Minocycline Regulates PARP-1 and HDAC3 Pathways to Inhibit Inflammation and Oxidative Stress in LPS-Induced Acute Lung Injury

Abstract

Background: Acute lung injury (ALI) is characterized by excessive lung inflammation and apoptosis of alveolar epithelial cells, resulting in acute hypoxemic respiratory failure. Minocycline, a tetracycline antibiotic, is known to have excellent anti-inflammatory activity. Objectives: The present study aims to reveal the protective effect and potential mechanism of the anti-inflammatory effects of minocycline on lipopolysaccharide (LPS)-induced ALI in mice and A549 cells. Methods: We investigated the role of minocycline in ALI mice and inflammation-induced damage to alveolar epithelial cells using various experimental approaches, including histological staining, enzyme-linked immunosorbent assay (ELISA), quantitative real-time PCR, flow cytometry, western blot analysis, and other relevant assays.
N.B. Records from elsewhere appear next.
Lemma seg_prev q a l b :
  seg q a l b → prev_free_block q !! b = Some (default a (last l)).
Proof.
  destruct l as [|x l _] using rev_ind; cbn; [by intros []|].
  rewrite seg_app, last_snoc. by intros [_ []].
Qed.

(** Pointwise criterion, used for the links [__init__] builds. *)
Lemma seg_intro q a l b :
  (∀ i x y, (a :: l ++ [b]) !! i = Some x → (a :: l ++ [b]) !! S i = Some y → linked q x y) →
  seg q a l b.
Proof.
  revert a. induction l as [|x l IH]; cbn; intros a H.
  - by apply (H 0).
  - split; [by apply (H 0)|]. apply IH. intros i. apply (H (S i)).
Qed.

(** The chaining loop of [prepend_n] and [append_n]. *)
Lemma chain_fold q a bs q' z :
  NoDup (a :: bs) →
  foldl chain_step (a, q) bs = (z, q') →
  z = default a (last bs) ∧ num_free_blocks q' = num_free_blocks q ∧
  (∀ x, x ∉ bs → prev_free_block q' !! x = prev_free_block q !! x) ∧
  (∀ x, x ∉ a :: bs → next_free_block q' !! x = next_free_block q !! x) ∧
  (∀ l x, bs = l ++ [x] → seg q' a l x).
Proof.
  revert a q. induction bs as [|b bs IH]; cbn; intros a q Hnd Hf.
  { injection Hf as <- <-. split_and!; try done. by intros [] ?. }
  apply NoDup_cons in Hnd as [Ha Hnd].
  apply IH in Hf as (Hz & Hnum & Hp & Hn & Hs); [|done].
  split_and!.
  - rewrite Hz. by destruct (last bs) eqn:E; rewrite ?last_cons, E.
  - done.
  - intros x Hx. rewrite Hp by set_solver. cbn. rewrite lookup_insert_ne; set_solver.
  - intros x Hx. rewrite Hn by set_solver. cbn. rewrite lookup_insert_ne; set_solver.
  - intros l x Hl. assert (linked q' a b) as Hab.
    { apply NoDup_cons in Hnd as [Hb _]. split.
      - rewrite Hn by set_solver. cbn. by rewrite lookup_insert_eq.
      - rewrite Hp by done. cbn. by rewrite lookup_insert_eq. }
    destruct l as [|y l]; simplify_eq/=; [done|].
    split; [done|]. by apply Hs.
Qed.

(** Re-hooking a segment at its left or right end. *)
Lemma seg_rehook_start q q' a a' l b :
  NoDup (b :: l) → seg q a l b →
  next_free_block q' !! a' = Some (default b (head l)) →
  prev_free_block q' !! default b (head l) = Some a' →
  (∀ x, x ∈ l → next_free_block q' !! x = next_free_block q !! x) →
  (∀ x, x ∈ b :: l → x ≠ default b (head l) →
     prev_free_block q' !! x = prev_free_block q !! x) →
  seg q' a' l b.
Proof.
  intros Hnd Hs Hn Hp Hns Hps. destruct l as [|x l]; [by split|].
  destruct Hs as [_ Hs]. split; [by split|].
  apply (seg_frame q); [|intros y Hy; apply Hps|done].
  - intros; apply Hns; set_solver.
  - set_solver.
  - cbn. intros ->. rewrite !NoDup_cons in Hnd. set_solver.
Qed.

Lemma seg_rehook_end q q' a l b b' :
  NoDup (a :: l) → seg q a l b →
  next_free_block q' !! default a (last l) = Some b' →
  prev_free_block q' !! b' = Some (default a (last l)) →
  (∀ x, x ∈ l → prev_free_block q' !! x = prev_free_block q !! x) →
  (∀ x, x ∈ a :: l → x ≠ default a (last l) →
     next_free_block q' !! x = next_free_block q !! x) →
  seg q' a l b'.
Proof.
  intros Hnd Hs Hn Hp Hps Hns. destruct l as [|x l _] using rev_ind; [by split|].
  rewrite last_snoc in *; cbn in *. apply seg_app in Hs as [Hs _].
  apply seg_app. split; [|by split].
  rewrite app_comm_cons in Hnd. apply NoDup_app in Hnd as (_ & Hd & _).
  apply (seg_frame q); [| |done].
  - intros y Hy. apply Hns; [set_solver|]. intros ->. apply (Hd x); set_solver.
  - intros; apply Hps; set_solver.
Qed.

(** The forward links alone, which is what the loops follow. *)
Lemma seg_forward q a l1 x l2 b :
  seg q a (l1 ++ x :: l2) b → next_free_block q !! x = Some (default b (head l2)).
Proof. intros [_ Hs]%seg_app. by apply seg_next in Hs. Qed.

Lemma popleft_loop_spec q0 q a dn l1 l2 b ret :
  seg q0 a (dn ++ l1 ++ l2) b → NoDup (dn ++ l1 ++ l2) →
  (∀ x, x ∉ dn → next_free_block q !! x = next_free_block q0 !! x) →
  ∃ q', popleft_loop (length l1) (Some (default b (head (l1 ++ l2)))) ret q
        = Ok (ret ++ l1, Some (default b (head l2)), q') ∧
    num_free_blocks q' = num_free_blocks q ∧
    (∀ x, prev_free_block q' !! x
          = if decide (x ∈ l1) then None else prev_free_block q !! x) ∧
    (∀ x, next_free_block q' !! x
          = if decide (x ∈ l1) then None else next_free_block q !! x).
Proof.
  revert dn q ret. induction l1 as [|x l1 IH]; cbn; intros dn q ret Hs Hnd Hq.
  { exists q. rewrite app_nil_r. split_and!; try done;
      intros x; by rewrite decide_False by set_solver. }
  assert (x ∉ dn) as Hx by (apply NoDup_app in Hnd; set_solver).
  assert (x ∉ l1) as Hx1.
  { apply NoDup_app in Hnd as (_ & _ & Hnd). apply NoDup_cons in Hnd. set_solver. }
  rewrite Hq, (seg_forward _ _ _ _ _ _ Hs) by done.
  destruct (IH (dn ++ [x]) (clear_links x q) (ret ++ [x])) as (q' & -> & Hnum & Hp & Hn).
  - by rewrite <- app_assoc.
  - by rewrite <- app_assoc.
  - intros y Hy. cbn. rewrite lookup_delete_ne by set_solver. apply Hq. set_solver.
  - exists q'. rewrite <- app_assoc. split_and!; try done; intros y.
    + rewrite Hp. cbn. destruct (decide (y = x)) as [->|].
      * by rewrite decide_False, decide_True, lookup_delete_eq by set_solver.
      * rewrite lookup_delete_ne by done. repeat case_decide; set_solver.
    + rewrite Hn. cbn. destruct (decide (y = x)) as [->|].
      * by rewrite decide_False, decide_True, lookup_delete_eq by set_solver.
      * rewrite lookup_delete_ne by done. repeat case_decide; set_solver.
Qed.
End seg.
Results: Pre-treatment with minocycline effectively attenuated LPS-induced ALI in vivo by inhibiting inflammation and oxidative damage, improving pathological changes in the lungs, alleviating pulmonary edema and protein exudation, and suppressing neutrophil aggregation. In vitro, minocycline suppressed the inflammatory response of human alveolar epithelial A549 cells, as evidenced by the inhibition of inflammatory cytokine and oxidative damage biomarker expression, reduction in intracellular reactive oxygen species (ROS) production, alleviation of mitochondrial damage, and inhibition of cell apoptosis. Subsequent mechanistic studies revealed that the protective effects of minocycline against ALI may be attributed to its suppression of poly (ADP-ribose) polymerase-1 (PARP-1) and histone deacetylase 3 (HDAC3) expression. Conclusions: In conclusion, our study presents minocycline as a potential candidate for ALI therapy and provides an experimental foundation for investigating its anti-inflammatory mechanisms in the treatment of ALI. Further therapeutic value awaits verification in clinical and preclinical studies.